[Task details] In the records below, find the line with "- unfold Take."; retype that line and all the following lines through the end, exactly, and add nothing.

[Material to process]
Definition FinishRegistration (e : call_env) (s : Service) (sessionToken : string) (body : Body) : Service * option string :=
  let '(cache, taken) := Take (ce_now e) (s_sessions s) sessionToken in
  let s := mkWebAuthn (s_store s) cache in
  match taken with
  | None => (s, Some "webauthn: unknown or expired session_token")
  | Some (sub, raw) =>
      match lb_unmarshal lib raw with
      | Err x => (s, Some ("webauthn: session restore: " +:+ x))
      | Ok session =>
          match ListBySub (ce_read e) (s_store s) sub with
          | Err x => (s, Some x)
          | Ok existing =>
              match lb_FinishRegistration lib (mkUser sub "" existing) session body with
              | Err x => (s, Some ("webauthn: finish registration: " +:+ x))
              | Ok cred =>
                  let '(t, err) := Insert (ce_write e) (ce_now e / Second) (s_store s)
                    (mkCred sub (wc_ID cred) (wc_PublicKey cred) (wc_SignCount cred) "" (wc_AttestationType cred) None) in
                  (mkWebAuthn t cache, err)
              end
          end
      end
  end.

Definition BeginLogin (e : call_env) (s : Service) (sub : string) : Service * result string (string * string) :=
  match ListBySub (ce_read e) (s_store s) sub with
  | Err x => (s, Err x)
  | Ok creds =>
      if Nat.eqb (length creds) 0 then (s, Err "webauthn: no credentials registered")
      else begin_ceremony e s sub (lb_BeginLogin lib (mkUser sub "" creds)) "webauthn: begin login: "
  end.

Definition FinishLogin (e : call_env) (s : Service) (sessionToken : string) (body : Body) : Service * result string string :=
  let '(cache, taken) := Take (ce_now e) (s_sessions s) sessionToken in
  let s := mkWebAuthn (s_store s) cache in
  match taken with
  | None => (s, Err "webauthn: unknown or expired session_token")
  | Some (sub, raw) =>
      match lb_unmarshal lib raw with
      | Err x => (s, Err ("webauthn: session restore: " +:+ x))
      | Ok session =>
          match ListBySub (ce_read e) (s_store s) sub with
          | Err x => (s, Err x)
          | Ok creds =>
              match lb_FinishLogin lib (mkUser sub "" creds) session body with
              | Err x => (s, Err ("webauthn: finish login: " +:+ x))
              | Ok cred =>
                  let '(t, err) := UpdateSignCount (ce_write e) (s_store s) sub (wc_ID cred) (wc_SignCount cred) in
                  (mkWebAuthn t cache, match err with Some x => Err x | None => Ok sub end)
              end
          end
      end
  end.

(** ** The handlers (webauthn_handlers.go) *)

Context {R : Type} `{RevocationList R}.
Variable ParseWithClaims : string -> string -> option Claims.
Variable SignedString : string -> Claims -> string.

#[local] Abbreviation no_token := (fun t => String.eqb t "").

Record wa_audit := mkWaAudit { wa_sub : string; wa_remote : string; wa_message : string }.

Record server := mkServer {
  sv_webauthn : option Service;
  sv_issuer : option IssuerSigner;
  sv_verifier : @Verifier R;
  sv_audit : list wa_audit;
}.

Record request := mkReq {
  rq_Method : string;
  rq_Authorization : string;
  rq_Remote : string;
  rq_session : string;                     (* X-WebAuthn-Session-Token *)
  rq_display : option string;              (* display_name of a body that decodes *)
  rq_sub : option string;                  (* sub of a body that decodes *)
  rq_body : Body;
}.

Inductive response :=
| WError (code : Z) (msg : string)
| WBegin (session_token options : string)
| WNoContent
| WTokens (access refresh : string) (accessTTL refreshTTL : Z) (sub : string).

Definition with_service (s : server) (w : Service) : server := mkServer (Some w) (sv_issuer s) (sv_verifier s) (sv_audit s).
Definition with_audit (s : server) (a : wa_audit) : server := mkServer (sv_webauthn s) (sv_issuer s) (sv_verifier s) (sv_audit s ++ [a]).

(** The checks in front of both registration handlers. *)
Definition registration_claims (s : server) (r : request) : result response (Service * Claims) :=
  match sv_webauthn s with
  | None => Err (WError 503 "webauthn not configured")
  | Some w =>
      if negb (String.eqb (rq_Method r) "POST") then Err (WError 405 "method not allowed")
      else
        let token := extractAccessToken (rq_Authorization r) in
        if String.eqb token "" then Err (WError 401 "missing token")
        else match ParseAccess no_token ParseWithClaims (sv_verifier s) token with
             | Err _ => Err (WError 401 "invalid token")
             | Ok claims => Ok (w, claims)
             end
  end.

Definition webauthnRegisterBeginHandler (e : call_env) (s : server) (r : request) : server * response :=
  match registration_claims s r with
  | Err resp => (s, resp)
  | Ok (w, claims) =>
      let '(w, res) := BeginRegistration e w (cl_sub claims) (default "" (rq_display r)) in
      (with_service s w, match res with Err x => WError 500 x | Ok (tok, opts) => WBegin tok opts end)
  end.

Definition webauthnRegisterFinishHandler (e : call_env) (s : server) (r : request) : server * response :=
  match registration_claims s r with
  | Err resp => (s, resp)
  | Ok (w, claims) =>
      if String.eqb (rq_session r) "" then (s, WError 400 "missing X-WebAuthn-Session-Token")
      else
        let '(w, err) := FinishRegistration e w (rq_session r) (rq_body r) in
        match err with
        | Some x => (with_service s w, WError 400 x)
        | None => (with_audit (with_service s w) (mkWaAudit (cl_sub claims) (rq_Remote r) "webauthn registration"), WNoContent)
        end
  end.

Definition webauthnLoginBeginHandler (e : call_env) (s : server) (r : request) : server * response :=
  match sv_webauthn s with
  | None => (s, WError 503 "webauthn not configured")
  | Some w =>
      if negb (String.eqb (rq_Method r) "POST") then (s, WError 405 "method not allowed")
      else
        let sub := default "" (rq_sub r) in
        if String.eqb sub "" then (s, WError 400 "request body must be {sub}")
        else
          let '(w, res) := BeginLogin e w sub in
          (with_service s w, match res with Err _ => WError 401 "no security key registered for that account" | Ok (tok, opts) => WBegin tok opts end)
  end.

(** [ids] are the minted token ids; [sign_fails]: the signing library refused. *)
Definition webauthnLoginFinishHandler (e : call_env) (ids : string * string) (sign_fails : bool) (s : server) (r : request) : server * response :=
  match sv_webauthn s, sv_issuer s with
  | Some w, Some issuer =>
      if negb (String.eqb (rq_Method r) "POST") then (s, WError 405 "method not allowed")
      else if String.eqb (rq_session r) "" then (s, WError 400 "missing X-WebAuthn-Session-Token")
      else
        let '(w, res) := FinishLogin e w (rq_session r) (rq_body r) in
        let s := with_service s w in
        match res with
        | Err _ => (s, WError 401 "authentication failed")
        | Ok sub =>
            if sign_fails then (s, WError 500 "internal error")
            else
              let now := ce_now e / Second in
              let access := SignAccess SignedString issuer now ids.1 sub ("sess-" +:+ sub) [ScopeConnect] in
              let refresh := SignRefresh SignedString issuer now ids.2 sub ("sess-" +:+ sub) [ScopeConnect] in
              (with_audit s (mkWaAudit sub (rq_Remote r) "webauthn login"), WTokens access refresh (accessTTL issuer) (refreshTTL issuer) sub)
        end
  | _, _ => (s, WError 503 "webauthn not configured")
  end.
End service.
Arguments mkEnv _ _ _ _ _ : clear implicits.

(** ** A ceremony is used once, within five minutes *)

Inductive cop := CPut (t : Z) (token sub data : string) | CTake (t : Z) (token : string).

Definition cop_time (o : cop) : Z := match o with CPut t _ _ _ | CTake t _ => t end.
Definition cop_put (o : cop) : option string := match o with CPut _ tok _ _ => Some tok | _ => None end.

Definition cache_step (c : SessionCache) (o : cop) : SessionCache :=
  match o with CPut t tok sub data => Put t c tok sub data | CTake t tok => (Take t c tok).1 end.

(** The token was put and neither used nor outlived since. *)
Definition in_flight (ttl : Z) (ops : list cop) (tok : string) (d : sessionData) : Prop :=
  exists pre t sub data post, ops = pre ++ CPut t tok sub data :: post /\ d = mkSessionData sub data (t + ttl) /\
    Forall (fun o => cop_time o <= t + ttl /\ forall t', o <> CTake t' tok) post.

Lemma snoc_split {A} (l : list A) o pre x post :
  l ++ [o] = pre ++ x :: post <-> (post = [] /\ o = x /\ l = pre) \/ exists post', post = post' ++ [o] /\ l = pre ++ x :: post'.
Proof.
  split.
  - intros H. destruct post as [|y post] using rev_ind.
    + apply app_inj_tail in H as [-> ->]. by left.
    + clear IHpost. rewrite app_comm_cons, app_assoc in H. apply app_inj_tail in H as [-> ->]. right. eauto.
  - intros [(-> & -> & ->)|(post' & -> & ->)]; [done|]. by rewrite <-app_assoc.
Qed.

Lemma prune_lookup now c tok d : sc_data (prune now c) !! tok = Some d <-> sc_data c !! tok = Some d /\ now <= sd_ExpiresAt d.
Proof. cbn. by rewrite map_lookup_filter_Some. Qed.

(** The cache holds exactly the ceremonies in flight. *)
Lemma cache_spec ttl ops tok d : NoDup (omap cop_put ops) ->
  sc_data (foldl cache_step (mkCache ∅ ttl) ops) !! tok = Some d <-> in_flight ttl ops tok d.
Proof.
  revert tok d. induction ops as [|o ops IH] using rev_ind; intros tok d Hn.
  { cbn. rewrite lookup_empty. split; [done|]. intros (pre & t & sub & data & post & H & _). by destruct pre. }
  rewrite omap_app in Hn. pose proof Hn as Hn0. apply NoDup_app in Hn0 as (Hn1 & Hn2 & _). rewrite foldl_app. cbn [foldl].
  set (c := foldl cache_step (mkCache ∅ ttl) ops) in *. assert (sc_ttl c = ttl) as Hc.
  { subst c. clear. induction ops as [|o ops IH] using rev_ind; [done|]. rewrite foldl_app. cbn [foldl]. destruct o; cbn; [done|].
    unfold Take. by case_match. }
  assert (in_flight ttl (ops ++ [o]) tok d <-> (exists t sub data, o = CPut t tok sub data /\ d = mkSessionData sub data (t + ttl)) \/
    (in_flight ttl ops tok d /\ cop_time o <= sd_ExpiresAt d /\ forall t', o <> CTake t' tok)) as ->.
  { unfold in_flight. split.
    - intros (pre & t & sub & data & post & H & -> & Hf). apply snoc_split in H as [(-> & -> & ->)|(post' & -> & ->)]; [left; eauto|].
      right. apply Forall_app in Hf as [Hf [[H1 H2] _]%Forall_cons]. split_and!; [eauto 10|done|done].
    - intros [(t & sub & data & -> & ->)|((pre & t & sub & data & post & -> & -> & Hf) & H1 & H2)].
      + exists ops, t, sub, data, []. split_and!; [done|done|constructor].
      + exists pre, t, sub, data, (post ++ [o]). split_and!; [by rewrite <-app_assoc|done|]. apply Forall_app. split; [done|]. by constructor. }
  destruct o as [t tok' sub data|t tok']; cbn [cache_step cop_time].
  - unfold Put. cbn [sc_data sc_ttl prune]. rewrite Hc, lookup_insert_Some. fold (prune t c). rewrite (prune_lookup t c), IH by done.
    split; [intros [[<- <-]|[Hne [H1 H2]]]; [left; eauto|right; split_and!; [done|done|done]]|].
    intros [(t0 & s0 & d0 & [= -> -> -> ->] & ->)|(H1 & H2 & _)]; [by left|]. right. split; [|done]. intros ->.
    destruct H1 as (pre & t1 & s1 & d1 & post & -> & _). apply (Hn2 tok); [|by left]. rewrite omap_app. apply elem_of_app. right. by left.
  - unfold Take. pose proof (prune_lookup t c) as Hp. destruct (sc_data (prune t c) !! tok') as [d'|] eqn:E; cbn [fst sc_data].
    + rewrite lookup_delete_Some. rewrite Hp, IH by done. split; [intros (Hne & H1 & H2); right; split_and!; [done|done|congruence]|].
      intros [(? & ? & ? & ? & _)|(H1 & H2 & H3)]; [done|]. split; [|done]. intros ->. by destruct (H3 t).
    + rewrite Hp, IH by done. split; [intros [H1 H2]; right; split_and!; try done; intros t' [= <- ->]|].
      * apply IH in H1; [|done]. assert (sc_data (prune t c) !! tok = Some d) by (by apply Hp). congruence.
      * intros [(? & ? & ? & ? & _)|(H1 & H2 & H3)]; [done|done].
Qed.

[Exercise solution]
  - unfold Take. pose proof (prune_lookup t c) as Hp. destruct (sc_data (prune t c) !! tok') as [d'|] eqn:E; cbn [fst sc_data].
    + rewrite lookup_delete_Some. rewrite Hp, IH by done. split; [intros (Hne & H1 & H2); right; split_and!; [done|done|congruence]|].
      intros [(? & ? & ? & ? & _)|(H1 & H2 & H3)]; [done|]. split; [|done]. intros ->. by destruct (H3 t).
    + rewrite Hp, IH by done. split; [intros [H1 H2]; right; split_and!; try done; intros t' [= <- ->]|].
      * apply IH in H1; [|done]. assert (sc_data (prune t c) !! tok = Some d) by (by apply Hp). congruence.
      * intros [(? & ? & ? & ? & _)|(H1 & H2 & H3)]; [done|done].
Qed.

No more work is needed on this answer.